■ Task objective: Copy word for word the lines from the start of the records through the line that contains "accounted (ks w) = stacks_out (tasks w) /\", both included.

■ Entries provided:
(** (C28) Kernel stacks: however tasks are forked, fail to be forked, run, exit, have their
    stack pinned and are reaped, with processors coming and going, a stack is with one task
    or in one cache slot and nowhere else, none is lost, the pages of the stacks of tasks are
    all charged and no others, the statistics count them; and a task that is forked gets a
    stack of its own with nothing of an earlier task in it, and a failed fork changes none of
    this. *)
Theorem stacks_exclusive w :
  rtc sstep (World (KSt ∅ ∅ (fun _ => 0) (fun _ => false) 0 0) ∅) w ->
  placed (cache (ks w)) (live (ks w)) (tasks w) None /\
  (forall t x s, tasks w !! t = Some x -> stack x = Some s -> charged (ks w) s = npages) /\
  (forall s, (forall t x, tasks w !! t = Some x -> stack x <> Some s) -> charged (ks w) s = 0) /\
  accounted (ks w) = stacks_out (tasks w) /\ structs (ks w) = Z.of_nat (size (tasks w)) /\
  (forall e s k', (forall v, vmalloc e = Some v -> v ∉ live (ks w)) -> (charge_pages e < npages -> charge_err e <> 0) ->
     dup_task_struct e (ks w) = (Some s, k') ->
     clean k' s = true /\ forall t x, tasks w !! t = Some x -> stack x <> Some s).
Proof.
  intros Hr. assert (winv w) as [Hi Hs].
  { revert w Hr. apply (rtc_ind_r winv); [|intros ? ? _ Hst IH; by eapply sstep_winv]. split; [|done].
    split; try done. split; [|by intros [?|?|] l' s Hs; simpl in Hs; rewrite ?lookup_empty in Hs].
    intros s. split; [set_solver|]. intros [[?|?|] Hs]; simpl in Hs; by rewrite ?lookup_empty in Hs. }
  pose proof Hi as [P C U A R]. split_and!; try done.
  - intros s H. by apply U.
  - intros e s k' Hv He E. apply (dup_stinv _ _ (tasks w)) in E as (k1 & -> & H1 & H2 & _); [|done|done|done].
    split; [done|]. intros t x Ht. by eapply hand_not_task.
Qed.
End Stacks.

(** A task takes a new stack, exits, and the next task gets it back from the cache. *)
Definition e1 (v : option Z) : tenv := TEnv true v 4 0 0 0 (fun _ => 0).
Definition w0 : world := World (KSt ∅ ∅ (fun _ => 0) (fun _ => false) 0 0) ∅.
Lemma stacks_exclusive_witness : exists w, rtc (sstep 4) w0 w /\ accounted (ks w) = 0 /\
  (dup_task_struct 4 (e1 None) (ks w)).1 = Some 7 /\ accounted (ks w) = stacks_out (tasks w).
Proof.
  assert (exists w, rtc (sstep 4) w0 w /\ accounted (ks w) = 0 /\ (dup_task_struct 4 (e1 None) (ks w)).1 = Some 7) as (w & H & H1 & H2).
  { eexists. split.
    { eapply rtc_l; [eapply (s_fork 4 (e1 (Some 7)) 1 _ _ 7); [done|set_solver|simpl; lia|reflexivity]|].
      eapply rtc_l; [eapply (s_run 4 1 _ 7); [by rewrite lookup_insert_eq|done]|].
      eapply rtc_l; [eapply (s_exit 4 1); by rewrite lookup_insert_eq|].
      eapply rtc_l; [eapply (s_put 4 1 _ (fun _ => 0)); [by rewrite lookup_insert_eq|simpl; lia|done|reflexivity]|]. apply rtc_refl. }
    split; [done|vm_compute; reflexivity]. }
  exists w. split; [exact H|]. split; [exact H1|]. split; [exact H2|]. apply (stacks_exclusive 4 w H).
Defined.
End Stacks.

(** ** The limit of threads *)
Module Limits.

Definition MIN_THREADS : Z := 20.
Definition MAX_THREADS : Z := 0x3fffffff.

Section Limits.
(** The sizes of a page and of a stack, and the position of the highest bit. *)
Context (PAGE_SIZE THREAD_SIZE : Z) (fls64 : Z -> Z).

Definition set_max_threads (nr_pages max_threads_suggested : Z) : Z :=
  let threads :=
    if 64 <? fls64 nr_pages + fls64 PAGE_SIZE then MAX_THREADS
    else wrapu 64 (nr_pages * PAGE_SIZE) / wrapu 64 (THREAD_SIZE * 8) in
  let threads := if max_threads_suggested <? threads then max_threads_suggested else threads in
  Z.min (Z.max threads MIN_THREADS) MAX_THREADS.

(** sysctl_max_threads: [parsed] is the result of proc_dointvec_minmax with the bounds 1 and
    MAX_THREADS, and the number it stored. *)
Definition sysctl_max_threads (write : bool) (parsed : Z * Z) (max_threads : Z) : Z * Z :=
  let '(ret, threads) := parsed in
  if ztrue ret || negb write then (ret, max_threads) else (0, threads).

Context (Hfls : forall x, 0 <= x < 2 ^ 64 -> 0 <= fls64 x /\ x < 2 ^ fls64 x).
Context (Hpage : 0 < PAGE_SIZE < 2 ^ 64) (Hthread : 0 < THREAD_SIZE < 2 ^ 60).

(** The limit of threads is between its two constants and at most what was asked for
    (unless that is below the minimum); the product of pages and page size it computes does
    not overflow, for any memory size; the stacks of so many threads take at most an eighth
    of the memory, unless that is below the minimum; and the sysctl keeps it in its range. *)
Theorem max_threads_bounded nr_pages suggested :
  0 <= nr_pages < 2 ^ 64 -> 0 <= suggested < 2 ^ 32 ->
  let m := set_max_threads nr_pages suggested in
  MIN_THREADS <= m <= MAX_THREADS /\ m <= Z.max MIN_THREADS suggested /\
  (fls64 nr_pages + fls64 PAGE_SIZE <= 64 -> m = MIN_THREADS \/ m * THREAD_SIZE * 8 <= nr_pages * PAGE_SIZE) /\
  forall write ret threads, (ret = 0 -> write = true -> 1 <= threads <= MAX_THREADS) ->
    1 <= (sysctl_max_threads write (ret, threads) m).2 <= MAX_THREADS.
Proof.
  intros Hn Hs m. unfold m, set_max_threads.
  assert (forall w r t x, MIN_THREADS <= x <= MAX_THREADS -> (r = 0 -> w = true -> 1 <= t <= MAX_THREADS) ->
    1 <= (sysctl_max_threads w (r, t) x).2 <= MAX_THREADS) as Hsys.
  { intros w r t x Hx Ht. unfold sysctl_max_threads, ztrue. destruct (Z.eqb_spec r 0), w; simpl; try (by apply Ht);
      unfold MIN_THREADS, MAX_THREADS in *; lia. }
  set (th := if 64 <? _ then _ else _).
  assert (0 <= th) as H0.
  { unfold th. destruct (64 <? _); [unfold MAX_THREADS; lia|].
    apply Z.div_pos; [apply Z.mod_pos_bound; lia|]. unfold wrapu. rewrite Z.mod_small by lia. lia. }
  split_and!; try (unfold MIN_THREADS, MAX_THREADS in *; destruct (suggested <? th) eqn:E; bool_prop; lia).
  - intros Hf. assert (th * (THREAD_SIZE * 8) <= nr_pages * PAGE_SIZE) as Hm.
    { unfold th. destruct (Z.ltb_spec 64 (fls64 nr_pages + fls64 PAGE_SIZE)); [lia|].
      destruct (Hfls nr_pages Hn) as [F1 F2], (Hfls PAGE_SIZE ltac:(lia)) as [F3 F4].
      assert (nr_pages * PAGE_SIZE < 2 ^ 64) as Hlt.
      { apply Z.lt_le_trans with (2 ^ (fls64 nr_pages + fls64 PAGE_SIZE)); [rewrite Z.pow_add_r by done; nia|].
        apply Z.pow_le_mono_r; lia. }
      unfold wrapu. rewrite (Z.mod_small (THREAD_SIZE * 8)) by lia. rewrite Z.mod_small by nia.
      rewrite Z.mul_comm. apply Z.mul_div_le. lia. }
    set (t := if suggested <? th then suggested else th).
    assert (t * (THREAD_SIZE * 8) <= nr_pages * PAGE_SIZE) as Ht
      by (unfold t; destruct (Z.ltb_spec suggested th); [nia|done]).
    destruct (Z.le_gt_cases t MIN_THREADS); [left; unfold MIN_THREADS, MAX_THREADS in *; lia|right].
    assert (Z.min (Z.max t MIN_THREADS) MAX_THREADS <= t) by lia. nia.
  - intros w r t Ht. apply Hsys; [|done]. unfold MIN_THREADS, MAX_THREADS. lia.
Qed.
End Limits.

■ Solution:
(** (C28) Kernel stacks: however tasks are forked, fail to be forked, run, exit, have their
    stack pinned and are reaped, with processors coming and going, a stack is with one task
    or in one cache slot and nowhere else, none is lost, the pages of the stacks of tasks are
    all charged and no others, the statistics count them; and a task that is forked gets a
    stack of its own with nothing of an earlier task in it, and a failed fork changes none of
    this. *)
Theorem stacks_exclusive w :
  rtc sstep (World (KSt ∅ ∅ (fun _ => 0) (fun _ => false) 0 0) ∅) w ->
  placed (cache (ks w)) (live (ks w)) (tasks w) None /\
  (forall t x s, tasks w !! t = Some x -> stack x = Some s -> charged (ks w) s = npages) /\
  (forall s, (forall t x, tasks w !! t = Some x -> stack x <> Some s) -> charged (ks w) s = 0) /\
  accounted (ks w) = stacks_out (tasks w) /\ structs (ks w) = Z.of_nat (size (tasks w)) /\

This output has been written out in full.